OpenSolaris has a leg up on Linux

Can it shake the leader's tree?

If there's one aspect of Linux that has led to its popularity, it's the ability of suitably enthused individuals to produce their own distribution. That feature has spawned thousands of different solutions and, in turn, has led to the creation of numerous tools, products and companies that have furthered the progress of Linux. For example, the Red Hat Package Manager (RPM) system was introduced to help install the packages that make up Red Hat's system. Today, most Linux software is distributed in RPM format, even if your system isn't necessarily Red Hat-based.
The distribution model of Linux has also spawned many companies: Red Hat, SUSE (later bought by Novell) and others that would not exist without Linux.
What made all of this possible? Well, the "free" part of open-source, of course. Because we can use, modify, combine and redistribute different products, we can easily produce a distribution that contains the elements we want. Linux isn't really an operating system; technically, Linux is simply the kernel that allows other bits to work. The Linux operating system is really a distribution of the Linux kernel and a collection of other software that makes it work - the compiler, file-system utilities, shells, user interfaces and so on.

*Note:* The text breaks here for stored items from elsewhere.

(* ===== verification/UnloadSafe.v ===== *)
(** * Unloading and user loads keep the invariant *)
From S2P Require Import Prelude CStr Env Model UserLoad Json Accel Rpu Pdi Slots Invariant ListIds TablesWp.
From S2P Require Import ListIdFacts Load LoadSafe Unload.
Open Scope Z_scope.
Open Scope dfx_scope.

(** Handle [h], which was in use, is free again. *)
Definition frees (d d' : daemon) (h : Z) : Prop :=
  exists n, h = Z.of_nat n /\ marked (available_slot_handle (platform d)) n = 1%nat /\
            available_slot_handle (platform d') = <[n := 0]> (available_slot_handle (platform d)).

Definition unload_post (d : daemon) (h : Z) (r : Z) (d' : daemon) : Prop :=
  wf d' /\ (frees d d' h \/ (r = -1 /\ available_slot_handle (platform d') = available_slot_handle (platform d))).

Section UnloadSafe.
Context {W : Type} `{Env W}.
Implicit Types (s : sys W).

(** The effect of an unload on the table of handles, whatever it is asked. *)
Definition same_handles (d d' : daemon) : Prop :=
  available_slot_handle (platform d') = available_slot_handle (platform d).
Definition released (d d' : daemon) : Prop := wf d' /\ (same_handles d d' \/ exists h, frees d d' h).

Collectively (and technically incorrectly) we call this collection "Linux." This incorrect labelling leads to a series of other problems, one of which is the generic use of the term to refer to a wide range of operating systems that aren't always compatible with one another. Minor differences in applications, libraries and the configuration of the systems may mean that precompiled software (including many commercial applications) for one Linux distribution may not work with another. This has complicated the distribution of software -- a critical problem for a new operating system -- and also administration, as skills can't always be easily migrated because of the differences between the distributions.
The Linux Standard Base (LSB) project is addressing the issue of incompatible distributions. By standardising on the components that make up Linux, LSB will improve software compatibility and the ability of administrators to migrate their skills to other Linux-based distributions.
A new alternative
We now have a new player in the field: OpenSolaris. Here we have the public, source-based launch of an operating system with a great history of commercial development and deployment. Solaris, the source of the OpenSolaris code, has a large existing base of customers that use the operating system in everything from network servers that support the Internet to the massive servers that produce your credit card statements.
Compared with most operating systems, Solaris is old. And while you might think its age makes it unattractive, from a business perspective, that history makes it wise. Solaris has a heritage that other operating systems, Linux included, can only dream of. Solaris has 23 years of commercial development behind it, and that means a dedicated team of programmers, not a group of enthusiastic volunteers. That's 23 years of optimising and improving the operating system -- years of trials and tests to determine the most sensible layout of files, components and applications. Solaris is a Unix operating system with a standard set of rules for how it works.
OpenSolaris provides the same flexibility and capability to produce distributions that we have with Linux. The creation of OpenSolaris-based distributions has already started. It's just a couple of months into the project, and already there are two OpenSolaris-based distributions, Schillix and BeleniX. OpenSolaris-based distributions are already binary-compatible with existing Solaris applications, and vice versa.
The incompatibilities between distributions that have plagued Linux for so long aren't an issue with OpenSolaris-based distributions. The reason is simple: a Linux distribution is a kernel combined with other tools, but OpenSolaris is an operating system in its own right; it doesn't need additional tools to make it work.
For Linux, we're trying to push many distributions through to compress them into a standard. With OpenSolaris, we are already at the small end of standardisation. What will follow is more OpenSolaris distributions spreading out from that core.
Only time will tell whether the approach will work for Sun and Solaris in the long run.